Hi!
I am having a difficult time plotting the logit (of finding the syntax to plot the logit) of an outcome against a continuous variable.
I am doing this in order to check for linearity for a logistical regression. I have a binary outcome that I modeled against a continuous variable and another binary variable
Please help!
Thanks!
Anytime. If you found your answer, please mark the thread as accepted to help other users navigate the forum 🙂
Otherwise, please post in this thread again if you have questions.

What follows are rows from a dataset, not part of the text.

(** A notifier that sees neither bit leaves no observer behind. *)
Lemma inv_skip (ret v : Z) (lg' : list (nat * StatusOr Z)) :
  pc = NotifyLoad ret v -> Z.land (spin_state_ m) (Z.lor kLocked kWaiting) = 0 ->
  Inv (mkState m (<[i := Finished (Some ret)]> ts) lg').
Proof using HI Hi.
  intros Hpc E. apply Z.eqb_eq in E. rewrite land_locked_waiting in E. bool_cases.
  destruct HI as [Hl Hf Hho Hpe]. simpl in *. rewrite H in *.
  assert (observers_ m = []) as Hobs.
  { destruct (observers_ m) eqn:Eo; [done|]. destruct (Hf eq_refl ltac:(done)) as [_ Hw]. congruence. }
  split; simpl; rewrite ?H.
  - apply (lock_inv_same ts i pc); [done|by rewrite Hpc|done].
  - done.
  - by apply (holder_inv_same ts i pc).
  - rewrite Hobs. apply (pending_inv_empty ts i pc _ Hi false _ Hl); [by left|done].
Qed.

End preserve.

(** [use_inv L] applies a lemma of the section at the current step. *)
Ltac use_inv L :=
  match goal with
  | HI : Inv (mkState ?m ?ts ?lg), Hi : ?ts !! ?i = Some ?pc |- _ => apply (L m ts lg i pc HI Hi); try done
  end.

Lemma inv_thread_step (m : Memory) (ts : list Pc) (lg lg' ev : list (nat * StatusOr Z)) (i : nat) (pc : Pc)
    (spurious : bool) (m' : Memory) (pc' : Pc) :
  Inv (mkState m ts lg) -> ts !! i = Some pc ->
  thread_step spurious m pc = (m', pc', ev) -> Inv (mkState m' (<[i := pc']> ts) lg').
Proof.
  intros HI Hi E. pose proof (inv_holder _ HI i pc Hi) as Hok. simpl in Hok.
  destruct pc; simpl in E;
    try (destruct (lock_observers _ _ _) as [m1 pc1] eqn:El);
    try (injection E as <- <- <-).
  - use_inv inv_change; destruct (_ =? _) eqn:Ev; bool_cases; first [done | by right | by left].
  - use_inv inv_local.
  - destruct (fn old) as [v|]; [|injection E as <- <- <-; use_inv inv_local].
    destruct (spurious || _) eqn:Es; injection E as <- <- <-; [use_inv inv_local|].
    apply orb_false_iff in Es as [_ Es]. bool_cases.
    use_inv inv_change; destruct (changed || _) eqn:Ec; try done; [by right|].
    apply orb_false_iff in Ec as [_ Ec]. bool_cases. left. congruence.
  - destruct (_ =? _) eqn:Es; bool_cases; [|use_inv inv_local].
    by apply (inv_skip m ts lg i _ HI Hi ret v).
  - by apply (inv_lock_observers m ts lg i _ HI Hi _ _ _ lg' El).
  - use_inv inv_take.
  - use_inv inv_unlock_observers.
  - destruct obs as [|o obs]; injection E as <- <- <-; use_inv inv_local.
  - by apply (inv_lock_observers m ts lg i _ HI Hi _ _ _ lg' El).
  - use_inv inv_take.
  - use_inv inv_unlock_observers.
  - use_inv inv_local.
  - destruct (_ =? _); use_inv inv_local.
  - apply (inv_lock_observers m ts lg i _ HI Hi _ _ _ lg' El); try done; intros; rewrite land_open;
      match goal with |- context [Z.testbit ?p 1] => destruct (Z.testbit p 1) eqn:Eo end; done.
  - use_inv inv_unlock_observers.
  - use_inv inv_local.
  - destruct (_ =? _) eqn:Ev; bool_cases; use_inv inv_local. by intros ? ? [= <- _].
  - by apply (inv_push m ts lg i _ HI Hi).
  - use_inv inv_unlock_observers; destruct now as [[o v]|]; try done; [by destruct Hok|].
    intros _. exact Hok.
  - use_inv inv_local.
Qed.

Lemma inv_step (k : nat) (spurious : bool) (st : State) : Inv st -> Inv (step k spurious st).
Proof.
  intros H. unfold step. destruct (threads st !! k) as [pc|] eqn:Ek; [|done].
  destruct (thread_step spurious (mem st) pc) as [[m' pc'] ev] eqn:E. destruct st as [m ts lg].
  by apply (inv_thread_step m ts lg _ ev k pc spurious m' pc' H Ek).
Qed.

Lemma inv_run (schedule : list (nat * bool)) (st : State) : Inv st -> Inv (run schedule st).
Proof.
  revert st. induction schedule as [|[k b] schedule IH]; intros st H; simpl; [done|].
  by apply IH, inv_step.
Qed.

Lemma start_facts (pc : Pc) (obs : list Observer) :
  is_start pc = true -> holds pc = false /\ holder_ok obs pc /\ forall o p, pc <> WaitPush o p.
Proof. by destruct pc. Qed.

Lemma inv_initial (init_value : Z) (ops : list Pc) :
  Forall (fun pc => is_start pc = true) ops -> Inv (initial_state init_value ops).
Proof.
  intros Hops. rewrite list.Forall_lookup in Hops.
  split; simpl; [split| | |].
  - intros i pc Hi. destruct (start_facts pc [] (Hops i pc Hi)) as [-> _]. done.
  - intros i j pc pc' Hi _ Hh. destruct (start_facts pc [] (Hops i pc Hi)) as [E _]. congruence.
  - done.
  - by intros _ [].
  - intros i pc Hi. by apply start_facts, (Hops i).
  - intros o [Ho|(i & p & Hi)] _; [by apply elem_of_nil in Ho|].
    by destruct (start_facts _ [] (Hops i _ Hi)) as (_ & _ & []%(fun f => f o p)).
Qed.

(** ** Reachable states *)

Definition reachable (init_value : Z) (ops : list Pc) (st : State) : Prop :=
  Forall (fun pc => is_start pc = true) ops /\
  exists schedule, st = run schedule (initial_state init_value ops).

Lemma inv_reachable (init_value : Z) (ops : list Pc) (st : State) :
  reachable init_value ops st -> Inv st.
Proof. intros [Hops [schedule ->]]. by apply inv_run, inv_initial. Qed.

(** ** Every handler is in exactly one place *)

(** The handlers a thread is responsible for. *)
Definition tokens (pc : Pc) : list nat :=
  match pc with
  | NotifyUnlock _ _ _ obs | Invoke _ obs _ | CloseUnlock _ obs | CloseStatus obs => handler <$> obs
  | Wait o | WaitLock o | WaitClosed o _ | WaitStatus o | WaitCheck o _ | WaitPush o _
  | WaitUnlock _ (Some (o, _)) => [handler o]
  | _ => []
  end.

Definition all_handlers (st : State) : list nat :=
  concat (tokens <$> threads st) ++ (handler <$> observers_ (mem st)) ++ (log st).*1.

(** Permutations of concatenations of numbers, by counting. *)
Ltac perm_count :=
  apply (Permutation_count_occ Nat.eq_dec); intros n;
  repeat match goal with
  | H : Permutation _ _ |- _ =>
      pose proof (proj1 (Permutation_count_occ Nat.eq_dec _ _) H n); clear H
  end;
  simpl in *; rewrite ?count_occ_app in *; simpl in *;
  repeat change (list_fmap _ _ ?f ?l) with (fmap (M := list) f l);
  repeat match goal with |- context [Nat.eq_dec ?a ?b] => destruct (Nat.eq_dec a b) end; lia.

Lemma thread_step_tokens (b : bool) (m m' : Memory) (pc pc' : Pc) (ev : list (nat * StatusOr Z)) :
  thread_step b m pc = (m', pc', ev) ->
  Permutation (tokens pc' ++ (handler <$> observers_ m') ++ ev.*1) (tokens pc ++ (handler <$> observers_ m)).
Proof.
  intros E. destruct pc; simpl in E; unfold lock_observers in E;
    repeat match type of E with
    | context [if ?c then _ else _] => destruct c
    | context [match ?x with Some _ => _ | None => _ end] => destruct x as [[? ?]|] || destruct x
    | context [match ?x with [] => _ | _ :: _ => _ end] => destruct x
    end; injection E as <- <- <-; simpl; rewrite ?app_nil_r; try done.
  all: rewrite ?fmap_app; by perm_count.
Qed.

Welcome to the SAS communities. Do you simply want to plot the logit function?
Then do something like this
data logit;
do p=0.01 to 0.99 by 0.01;
logit=log(p/(1-p));
output;
end;
run;
title "Plotting the logit function";
proc sgplot data=logit;
series x=p y=logit;
xaxis grid;
yaxis grid label="logit(p)";
run;
title;
Try a Google search for "sas empirical logit plot". Quite a few examples.
Post example data if you want a usable code answer 🙂
Anytime. If you found your answer, please mark the thread as accepted to help other users navigate the forum 🙂
Otherwise, please post in this thread again if you have questions.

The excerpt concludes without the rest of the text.